Naive Bayes Efficient Logistic Regression Debris Flow Rainfall Data Machine Learning Volcanic Area

Authors

Downloads

The integration of machine learning (ML) into debris flow prediction in volcanic areas, exemplified by the Gendol River watershed of Mount Merapi, offers transformative potential for hazard mitigation. This study aimed to develop real-time, computationally efficient ML models capable of integrating multi-source data, rainfall intensity of 25 mm/hour linked to 300 cm Debris Flow heights, antecedent precipitation, and geomorphological variables to predict debris flows with actionable lead times. Key objectives included optimizing prediction accuracy, minimizing the false positive rate to 18.2% for "Debris Flow" events, and enhancing model interpretability for deployment in data-scarce volcanic regions.
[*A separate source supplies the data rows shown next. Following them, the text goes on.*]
(** A stretch of attempts, none the last, none delivering content. *)
Lemma fetch_attempts_no_content url retries n : forall i s rest,
  session s = true ->
  (forall k, (k < n)%nat -> delivers (server w (requests s + k) url) = false) ->
  (forall k, (k < n)%nat -> Z.of_nat (i + k) <> retries) ->
  exists s' evs,
    fetch_attempts w url retries (map Z.of_nat (seq i n) ++ rest) s =
      fetch_attempts w url retries rest s'
    /\ errors s' = errors s /\ session s' = true
    /\ requests s' = (requests s + n)%nat /\ clock_reads s' = clock_reads s
    /\ trace s' = (trace s ++ evs)%list.
Proof.
  induction n as [|n IH]; intros i s rest Hs Hd Hne.
  - exists s, []. simpl. rewrite app_nil_r. repeat split; try done; lia.
  - simpl.
    destruct (fetch_attempt_no_content url retries (Z.of_nat i) s Hs)
      as (s1 & ev1 & Hstep & He1 & Hs1 & Hr1 & Hc1 & Ht1).
    { specialize (Hd 0%nat ltac:(lia)). by rewrite Nat.add_0_r in Hd. }
    { specialize (Hne 0%nat ltac:(lia)). by rewrite Nat.add_0_r in Hne. }
    destruct (IH (S i) s1 rest Hs1) as (s2 & ev2 & Hrun & He2 & Hs2 & Hr2 & Hc2 & Ht2).
    { intros k Hk. rewrite Hr1.
      replace (S (requests s) + k)%nat with (requests s + S k)%nat by lia.
      apply Hd. lia. }
    { intros k Hk. replace (S i + k)%nat with (i + S k)%nat by lia.
      apply Hne. lia. }
    exists s2, (Get url :: ev1 ++ ev2)%list.
    unfold bind at 1. rewrite Hstep. rewrite Hrun.
    repeat split; try congruence; try lia.
    rewrite Ht2, Ht1. by rewrite <- app_assoc.
Qed.

(** A whole run on which every request is answered with HTTP 429. *)
Lemma fetch_attempts_rate_limited url retries : forall attempts s,
  session s = true ->
  (forall k, (k < length attempts)%nat ->
     exists r, server w (requests s + k) url = Ret r /\ status r = 429) ->
  fetch_attempts w url retries attempts s =
    (Ret None,
     mkState (errors s) true (trace s ++ rate_limited_trace url attempts)
             (requests s + length attempts) (clock_reads s)).
Proof.
  induction attempts as [|a l IH]; intros s Hs Hsrv.
  - simpl. unfold ret. destruct s; simpl in *. subst.
    by rewrite app_nil_r, Nat.add_0_r.
  - destruct (Hsrv 0%nat ltac:(simpl; lia)) as (r & Hr & Hst).
    rewrite Nat.add_0_r in Hr.
    simpl. unfold bind at 1.
    rewrite (fetch_attempt_status url retries a s r Hs Hr) by (rewrite Hst; lia).
    rewrite Hst. simpl.
    rewrite IH; simpl; [|done|].
    + do 2 f_equal; [by rewrite <- !app_assoc | lia].
    + intros k Hk. rewrite <- Nat.add_succ_r. apply Hsrv. simpl. lia.
Qed.

(** A whole run on which every request is answered with a status other
    than 200 and 429. *)
Lemma fetch_attempts_http_errors url retries : forall attempts s,
  session s = true ->
  (forall k, (k < length attempts)%nat ->
     exists r, server w (requests s + k) url = Ret r
               /\ status r <> 200 /\ status r <> 429) ->
  fetch_attempts w url retries attempts s =
    (Ret None,
     mkState (errors s) true (trace s ++ repeat (Get url) (length attempts))
             (requests s + length attempts) (clock_reads s)).
Proof.
  induction attempts as [|a l IH]; intros s Hs Hsrv.
  - simpl. unfold ret. destruct s; simpl in *. subst.
    by rewrite app_nil_r, Nat.add_0_r.
  - destruct (Hsrv 0%nat ltac:(simpl; lia)) as (r & Hr & H200 & H429).
    rewrite Nat.add_0_r in Hr.
    simpl. unfold bind at 1.
    rewrite (fetch_attempt_status url retries a s r Hs Hr H200).
    apply Z.eqb_neq in H429. rewrite H429.
    rewrite IH; simpl; [|done|].
    + do 2 f_equal; [by rewrite <- !app_assoc | lia].
    + intros k Hk. rewrite <- Nat.add_succ_r. apply Hsrv. simpl. lia.
Qed.

End Fetcher.

Section FetcherClaims.

Context (w : World) (self : DataScraper).

(** C3. With [max_retries = 3] and every request raising a transport-level
    failure, [_fetch_page] issues exactly four requests (attempts 0..3),
    sleeps 1, 2 and 4 seconds after the three non-final failures, does not
    sleep after the last one, returns [None], and appends exactly one entry
    to [self.errors]: the message of the fourth attempt. *)
Theorem fetch_page_retry_count url retries s (e : nat -> exn) :
  session s = true ->
  default (ScraperConfig.max_retries (scraper_config self)) retries = 3 ->
  (forall k, (k < 4)%nat -> server w (requests s + k) url = Raise (e k)) ->
  exists s',
    _fetch_page w self url retries s = (Ret None, s')
    /\ requests s' = (requests s + 4)%nat
    /\ trace s' = (trace s ++ [Get url; Backoff 1; Get url; Backoff 2;
                               Get url; Backoff 4; Get url])%list
    /\ errors s' = (errors s ++ [attempt_failed_msg 3 url (e 3%nat)])%list.
Proof.
  intros Hs Hretries Hsrv. unfold _fetch_page. rewrite Hretries.
  change (range (3 + 1)) with [0; 1; 2; 3].
  pose proof (Hsrv 0%nat ltac:(lia)) as H0. rewrite Nat.add_0_r in H0.
  pose proof (Hsrv 1%nat ltac:(lia)) as H1.
  pose proof (Hsrv 2%nat ltac:(lia)) as H2.
  pose proof (Hsrv 3%nat ltac:(lia)) as H3.
  replace (requests s + 1)%nat with (S (requests s)) in H1 by lia.
  replace (requests s + 2)%nat with (S (S (requests s))) in H2 by lia.
  replace (requests s + 3)%nat with (S (S (S (requests s)))) in H3 by lia.
  cbn [fetch_attempts]. unfold bind.
  rewrite (fetch_attempt_raises w url 3 0 s _ Hs H0).
  cbn [Z.eqb]. cbv iota.
  rewrite (fetch_attempt_raises w url 3 1 _ (e 1%nat)); [|done|done].
  cbn [Z.eqb Pos.eqb]. cbv iota.
  rewrite (fetch_attempt_raises w url 3 2 _ (e 2%nat)); [|done|done].
  cbn [Z.eqb Pos.eqb]. cbv iota.
  rewrite (fetch_attempt_raises w url 3 3 _ (e 3%nat)); [|done|done].
  cbn [Z.eqb Pos.eqb]. cbv iota.
  eexists. split; [reflexivity|]. simpl.
  repeat split; [lia|]. by rewrite <- !app_assoc.
Qed.

(** C2 (amended). A response whose status is neither 200 nor 429 uses up
    the attempt and nothing more: the attempt issues its request, returns
    nothing, does not sleep and appends no error, whether or not it is the
    last one. A run in which every attempt is answered that way issues
    [retries + 1] requests back to back, returns [None] and leaves
    [self.errors] as it was. *)
Theorem fetch_page_http_error url retries s :
  session s = true ->
  let n := default (ScraperConfig.max_retries (scraper_config self)) retries in
  (forall attempt r,
     server w (requests s) url = Ret r -> status r <> 200 -> status r <> 429 ->
     fetch_attempt w url n attempt s = (Ret None, requested url s))
  /\
  ((forall k, (k < Z.to_nat (n + 1))%nat ->
      exists r, server w (requests s + k) url = Ret r
                /\ status r <> 200 /\ status r <> 429) ->
   _fetch_page w self url retries s =
     (Ret None,
      mkState (errors s) true (trace s ++ repeat (Get url) (Z.to_nat (n + 1)))
              (requests s + Z.to_nat (n + 1)) (clock_reads s))).
Proof.
  intros Hs n. split.
  - intros attempt r Hr H200 H429.
    rewrite (fetch_attempt_status w url n attempt s r Hs Hr H200).
    apply Z.eqb_neq in H429. by rewrite H429.
  - intros Hsrv. unfold _fetch_page. fold n.
    rewrite (fetch_attempts_http_errors w url n (range (n + 1)) s Hs);
      rewrite range_length; done.
Qed.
Results demonstrated that ensemble methods and deep learning architecture outperformed traditional models, with Efficient Logistic Regression and Linear SVM achieving an accuracy of 82.35%, and Cosine KNN attaining a prediction speed of 272 observations per second. Critical predictors included temporal rainfall patterns (contributing more than 50% to flow initiation) and ash deposit thickness (with a 70% influence on decision-making). However, challenges persisted: imbalanced datasets of nine training instances for "Debris Flow" events led to misclassification rates of 100% for hybrid events like "Rainfall and Debris Flow," while models like Naive Bayes exhibited instability (accuracy dropping to 50%). Research gaps highlighted data scarcity for high-magnitude events, limited geographic transferability, and the absence of standardized evaluation metrics. Technical limitations included reliance on low-resolution remote sensing data, high computational costs for ensemble models requiring 10 operational cost units, and the opacity of neural networks, which hindered stakeholder trust. Despite these constraints, ML models achieved 85% accuracy in non-event recognition and 76.47% precision in Bagged Trees, offering scalable frameworks for early warning systems. The study highlights the importance of enriched datasets, adaptive algorithms, and interdisciplinary collaboration in transforming volcanic risk management from a reactive approach, ultimately safeguarding vulnerable communities through data-driven, life-saving predictions.